Fig 2: Image taken from [1].

Top row is the input point cloud and the bottom row are the points that contributed to the global feature vector. As you can clearly see; the global feature vector summarizes the input point cloud with some critical points that define the shape of an object.

If you have read the above carefully; you might have picked on the fact that each point is treated independently. There is no consideration of local neighbourhood taken into account. Why is it even important in the first place?

PointNet++

This is an extension of the PointNet paper; this paper handles some of the shortcomings of the latter. Major contribution includes;

  • Handle local context using hierarchical point set feature learning
  • Process varying densities of point clouds using density adaptive layers (Multi-scale grouping (MSG) and Multi-resolution grouping (MRG))

First things first; how does the method take local context into account? That’s simple! Instead of generating a global feature vector from all the points, generate feature embeddings in local context. Given a set of points \( \{x_1, x_2, \dots, x_n\}\), there are three steps;

  1. Sampling Choose subset of points \(\{x_{i_1}, x_{i_2}, \dots x_{i_m}\}\) called as the centroids
  2. Grouping Around each point \(x_{i_j}\), we find radius \(r_{i_j}\) and collect all those points that fall within this ball.
  3. PointNet Run a PointNet on each of these balls. This layer summarizes the neighbourhood around each of the above centroids

Point Completion Networks (PCN):

Following is the architecture of the model.

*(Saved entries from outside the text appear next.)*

(** * Ownership-scoped todo CRUD and its authentication gates

    A shallow embedding of the todo backend: the Mongoose models
    ([models/todo.js], [models/user.js]), the API controller
    ([controllers/todoController.js]), the bearer-token middleware
    ([middleware/auth.js]), the router ([routes/todoRoutes.js]) and the
    cookie middleware and HTML-form handlers of [app.js].

    Conventions of the embedding.
    - An [ObjectId] is the 96-bit number the driver stores, kept as [N].
      Which strings cast to an ObjectId is the store library's business and
      differs between its versions, so the cast is a parameter
      [castObjectId : string -> option ObjectId].
    - [jwt.verify] (with the configured secret, at the instant of the
      request) is a parameter [jwt_verify]; the code only looks at the
      decoded payload or at the [name] of the error it throws.
    - A collection is a finite map from [_id] to document.  New documents
      draw their [_id] from a counter kept beside the collection: the only
      property of generated identifiers that is used is that they are never
      issued twice.
    - A request body is read at the type the API documents:
      [{title?: string, description?: string, completed?: boolean}]; a key
      that is absent (JavaScript [undefined]) is [None].
    - [async]/[await] is sequential code here: every handler runs to
      completion on the store it is given and returns the new store.
    - [try]/[catch] is an error monad: a throwing step is [Throw name]. *)

From stdpp Require Import gmap strings list sorting.
From Stdlib Require Import ZArith.

Local Open Scope string_scope.

Abbreviation ObjectId := N (only parsing).

(** ** Errors *)

(** The [name] of a thrown error, as the [catch] blocks inspect it. *)
Inductive ErrorName :=
  | CastError
  | ValidationError
  | JsonWebTokenError
  | TokenExpiredError
  | NotBeforeError.

#[global] Instance ErrorName_eq_dec : EqDecision ErrorName.
Proof. solve_decision. Defined.

Inductive Result (A : Type) :=
  | Ok (a : A)
  | Throw (e : ErrorName).
Arguments Ok {A} a.
Arguments Throw {A} e.

(** ** models/user.js *)

Module User.
Record t := mk {
  _id : ObjectId;
  username : string;
  password : option string
}.

(** [.select('-password')] *)
Definition select_minus_password (u : t) : t :=
  {| _id := _id u; username := username u; password := None |}.
End User.

(** ** models/todo.js *)

Module Todo.
Record t := mk {
  _id : ObjectId;
  title : string;
  description : string;
  read : bool;
  completed : bool;
  user : ObjectId;
  createdAt : Z;
  updatedAt : Z
}.

#[global] Instance eq_dec : EqDecision t.
Proof. solve_decision. Defined.

(** Schema validation run by [save()].  [title] is [required: true]; on a
    String path the required validator rejects the empty string as well as
    a missing value.  [user] is required too and is always present at this
    type. *)
Definition validate (d : t) : Result unit :=
  if decide (title d = "") then Throw ValidationError else Ok tt.

Definition set_title (v : string) (d : t) : t :=
  mk (_id d) v (description d) (read d) (completed d) (user d)
     (createdAt d) (updatedAt d).
Definition set_description (v : string) (d : t) : t :=
  mk (_id d) (title d) v (read d) (completed d) (user d)
     (createdAt d) (updatedAt d).
Definition set_completed (v : bool) (d : t) : t :=
  mk (_id d) (title d) (description d) (read d) v (user d)
     (createdAt d) (updatedAt d).
Definition set_read (v : bool) (d : t) : t :=
  mk (_id d) (title d) (description d) v (completed d) (user d)
     (createdAt d) (updatedAt d).
Definition set_timestamps (c u : Z) (d : t) : t :=
  mk (_id d) (title d) (description d) (read d) (completed d) (user d) c u.
End Todo.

Encoder is the same as that of PointNet paper. Main point of interest is the decoder. First; before going any further; how do we generate sparse and dense point sets? The paper uses CAD (mesh) models from ShapeNet dataset to sample points.

Given a mesh model; one can uniformly sample points and use this as dense point cloud representation. How do we generate sparse set? Can we just drop some points from the dense point cloud and call it sparse? Well, mathematically it will be sparse but will not be close to real world sparse-ness. Why? Real world sparse-ness is view-point dependent. What does that mean? Say you have a lidar fixed at some point and there is a car (front-faced) in it’s viscinity. Now the point cloud generated from the lidar will contain only those points from the front of the car and not from it’s back. However if the car were back-faced to the lidar then point cloud would have points sampled from the back of the car. Hence; sparse point cloud is view-dependent.

To generate sparse point cloud from mesh model, generate a random pose for the camera around the mesh and generate the depth of each point. And finally this depth can be back-projected into 3D using camera intrinsics.